HOW TO COMPLETE THIS TASK ▸ Please copy every line from the records below that contains the string "ENOENT".

STORED DATA ▸

****

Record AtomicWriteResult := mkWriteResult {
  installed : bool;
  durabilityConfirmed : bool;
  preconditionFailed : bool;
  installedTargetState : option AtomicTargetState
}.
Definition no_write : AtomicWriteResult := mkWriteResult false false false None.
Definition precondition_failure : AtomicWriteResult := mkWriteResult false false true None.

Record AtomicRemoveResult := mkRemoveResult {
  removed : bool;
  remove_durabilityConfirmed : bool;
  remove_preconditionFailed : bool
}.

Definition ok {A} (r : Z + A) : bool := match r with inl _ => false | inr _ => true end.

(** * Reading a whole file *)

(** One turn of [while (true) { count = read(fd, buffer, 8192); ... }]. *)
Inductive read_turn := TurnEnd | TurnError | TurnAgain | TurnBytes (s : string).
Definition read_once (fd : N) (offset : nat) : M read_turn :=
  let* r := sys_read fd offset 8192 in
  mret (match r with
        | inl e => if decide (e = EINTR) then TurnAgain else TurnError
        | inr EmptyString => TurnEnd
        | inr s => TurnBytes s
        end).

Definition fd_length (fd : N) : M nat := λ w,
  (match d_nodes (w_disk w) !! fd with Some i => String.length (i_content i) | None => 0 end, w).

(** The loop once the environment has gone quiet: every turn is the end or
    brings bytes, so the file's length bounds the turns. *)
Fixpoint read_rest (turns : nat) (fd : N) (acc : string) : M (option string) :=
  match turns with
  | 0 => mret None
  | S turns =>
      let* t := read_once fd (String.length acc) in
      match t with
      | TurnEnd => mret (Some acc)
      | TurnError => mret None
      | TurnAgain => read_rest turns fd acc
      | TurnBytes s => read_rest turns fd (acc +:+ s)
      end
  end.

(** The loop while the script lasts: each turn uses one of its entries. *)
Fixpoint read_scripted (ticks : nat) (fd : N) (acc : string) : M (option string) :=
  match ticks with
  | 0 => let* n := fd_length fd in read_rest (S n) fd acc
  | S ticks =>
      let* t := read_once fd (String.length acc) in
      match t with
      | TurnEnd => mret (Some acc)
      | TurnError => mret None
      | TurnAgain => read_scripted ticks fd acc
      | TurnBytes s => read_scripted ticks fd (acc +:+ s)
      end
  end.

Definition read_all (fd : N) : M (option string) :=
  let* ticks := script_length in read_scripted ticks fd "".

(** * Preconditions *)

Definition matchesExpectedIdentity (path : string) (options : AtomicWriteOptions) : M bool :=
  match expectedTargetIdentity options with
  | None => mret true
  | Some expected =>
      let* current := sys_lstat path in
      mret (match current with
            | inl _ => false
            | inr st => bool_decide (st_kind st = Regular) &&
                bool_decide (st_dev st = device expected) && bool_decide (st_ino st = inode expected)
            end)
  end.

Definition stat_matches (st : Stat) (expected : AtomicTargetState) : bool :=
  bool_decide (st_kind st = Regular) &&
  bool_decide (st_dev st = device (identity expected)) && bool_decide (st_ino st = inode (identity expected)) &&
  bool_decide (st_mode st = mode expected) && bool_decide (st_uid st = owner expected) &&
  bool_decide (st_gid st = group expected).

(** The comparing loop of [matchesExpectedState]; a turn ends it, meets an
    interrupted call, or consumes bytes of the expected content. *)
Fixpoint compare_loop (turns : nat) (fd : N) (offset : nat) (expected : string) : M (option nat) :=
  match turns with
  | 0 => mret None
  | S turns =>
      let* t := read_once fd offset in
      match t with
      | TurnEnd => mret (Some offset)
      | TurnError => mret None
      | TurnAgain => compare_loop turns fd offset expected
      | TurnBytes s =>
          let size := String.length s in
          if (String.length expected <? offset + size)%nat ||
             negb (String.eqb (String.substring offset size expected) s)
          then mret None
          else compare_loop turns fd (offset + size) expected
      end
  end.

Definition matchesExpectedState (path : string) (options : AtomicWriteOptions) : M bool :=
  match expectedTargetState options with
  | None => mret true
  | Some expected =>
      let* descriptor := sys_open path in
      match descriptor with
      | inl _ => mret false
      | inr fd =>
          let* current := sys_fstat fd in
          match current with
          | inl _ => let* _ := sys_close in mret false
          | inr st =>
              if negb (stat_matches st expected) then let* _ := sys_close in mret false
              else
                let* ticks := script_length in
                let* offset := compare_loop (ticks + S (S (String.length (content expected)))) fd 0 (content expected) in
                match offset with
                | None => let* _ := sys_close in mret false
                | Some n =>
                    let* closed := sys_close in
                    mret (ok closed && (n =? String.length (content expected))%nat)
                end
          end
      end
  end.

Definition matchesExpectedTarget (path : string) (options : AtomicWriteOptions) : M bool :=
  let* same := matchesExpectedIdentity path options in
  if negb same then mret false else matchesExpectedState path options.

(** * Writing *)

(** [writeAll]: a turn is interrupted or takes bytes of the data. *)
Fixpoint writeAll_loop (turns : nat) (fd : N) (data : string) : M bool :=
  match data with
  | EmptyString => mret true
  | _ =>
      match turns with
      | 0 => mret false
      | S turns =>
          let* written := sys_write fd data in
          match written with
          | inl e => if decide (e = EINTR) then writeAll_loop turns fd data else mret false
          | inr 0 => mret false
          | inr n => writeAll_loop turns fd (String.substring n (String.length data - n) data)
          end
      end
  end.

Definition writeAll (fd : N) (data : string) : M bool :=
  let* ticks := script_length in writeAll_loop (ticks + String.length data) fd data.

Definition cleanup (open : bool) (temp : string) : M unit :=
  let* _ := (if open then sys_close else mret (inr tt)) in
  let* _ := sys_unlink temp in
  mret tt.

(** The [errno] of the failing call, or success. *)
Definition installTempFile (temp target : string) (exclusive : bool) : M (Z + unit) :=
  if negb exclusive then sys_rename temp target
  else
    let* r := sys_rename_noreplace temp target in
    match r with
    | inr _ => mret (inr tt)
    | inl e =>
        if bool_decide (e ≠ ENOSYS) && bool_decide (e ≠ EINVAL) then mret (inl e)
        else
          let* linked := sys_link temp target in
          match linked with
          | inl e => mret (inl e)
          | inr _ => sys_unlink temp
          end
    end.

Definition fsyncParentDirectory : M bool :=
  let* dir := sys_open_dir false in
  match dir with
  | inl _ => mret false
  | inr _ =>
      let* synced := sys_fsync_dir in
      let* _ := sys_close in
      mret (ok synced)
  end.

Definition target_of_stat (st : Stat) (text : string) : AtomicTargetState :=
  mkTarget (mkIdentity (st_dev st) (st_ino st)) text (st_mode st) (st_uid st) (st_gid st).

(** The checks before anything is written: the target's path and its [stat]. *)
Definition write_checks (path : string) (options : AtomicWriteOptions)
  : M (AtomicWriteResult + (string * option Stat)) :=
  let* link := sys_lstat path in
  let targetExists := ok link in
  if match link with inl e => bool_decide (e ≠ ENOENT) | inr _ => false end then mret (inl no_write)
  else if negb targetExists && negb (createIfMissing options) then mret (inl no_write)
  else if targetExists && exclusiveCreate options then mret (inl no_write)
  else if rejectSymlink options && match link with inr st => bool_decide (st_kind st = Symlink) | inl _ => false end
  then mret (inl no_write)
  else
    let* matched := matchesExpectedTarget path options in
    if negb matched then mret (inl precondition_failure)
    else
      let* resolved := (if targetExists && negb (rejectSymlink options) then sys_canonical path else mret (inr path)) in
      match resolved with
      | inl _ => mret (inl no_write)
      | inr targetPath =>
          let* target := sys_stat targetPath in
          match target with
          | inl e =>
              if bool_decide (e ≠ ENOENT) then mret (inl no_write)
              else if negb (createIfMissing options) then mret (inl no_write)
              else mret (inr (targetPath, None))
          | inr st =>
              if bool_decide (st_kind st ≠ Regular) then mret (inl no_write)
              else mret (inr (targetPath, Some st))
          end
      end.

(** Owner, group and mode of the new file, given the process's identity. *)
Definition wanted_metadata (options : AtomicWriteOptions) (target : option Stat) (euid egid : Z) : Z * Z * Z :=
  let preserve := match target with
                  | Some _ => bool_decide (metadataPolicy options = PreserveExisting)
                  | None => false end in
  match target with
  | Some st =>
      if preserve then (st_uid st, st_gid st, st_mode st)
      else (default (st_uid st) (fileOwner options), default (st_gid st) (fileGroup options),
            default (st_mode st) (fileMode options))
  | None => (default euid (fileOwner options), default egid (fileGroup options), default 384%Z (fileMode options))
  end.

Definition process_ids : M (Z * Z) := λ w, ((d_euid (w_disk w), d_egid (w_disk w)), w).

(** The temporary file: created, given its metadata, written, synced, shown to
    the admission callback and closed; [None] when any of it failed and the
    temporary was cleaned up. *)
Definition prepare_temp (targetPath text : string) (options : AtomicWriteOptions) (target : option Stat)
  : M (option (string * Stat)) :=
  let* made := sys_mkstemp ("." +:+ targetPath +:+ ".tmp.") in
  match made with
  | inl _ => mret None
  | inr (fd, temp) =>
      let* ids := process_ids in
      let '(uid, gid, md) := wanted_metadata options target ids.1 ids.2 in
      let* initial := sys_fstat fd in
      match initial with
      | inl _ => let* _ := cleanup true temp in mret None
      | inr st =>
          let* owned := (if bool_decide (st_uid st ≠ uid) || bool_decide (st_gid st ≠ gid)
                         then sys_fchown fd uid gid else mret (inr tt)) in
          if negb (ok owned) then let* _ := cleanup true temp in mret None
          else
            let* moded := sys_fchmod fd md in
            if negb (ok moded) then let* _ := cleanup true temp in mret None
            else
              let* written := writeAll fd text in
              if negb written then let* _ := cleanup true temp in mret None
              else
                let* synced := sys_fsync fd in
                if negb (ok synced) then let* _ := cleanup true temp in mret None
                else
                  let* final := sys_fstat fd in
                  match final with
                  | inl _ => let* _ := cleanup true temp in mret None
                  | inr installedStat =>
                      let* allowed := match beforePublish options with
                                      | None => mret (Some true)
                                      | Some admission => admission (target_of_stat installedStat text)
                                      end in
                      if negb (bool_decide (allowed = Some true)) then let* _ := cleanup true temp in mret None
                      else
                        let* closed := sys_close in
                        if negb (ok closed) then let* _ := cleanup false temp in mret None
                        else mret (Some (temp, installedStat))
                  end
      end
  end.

****

RESPONSE AREA ▸
  if match link with inl e => bool_decide (e ≠ ENOENT) | inr _ => false end then mret (inl no_write)
              if bool_decide (e ≠ ENOENT) then mret (inl no_write)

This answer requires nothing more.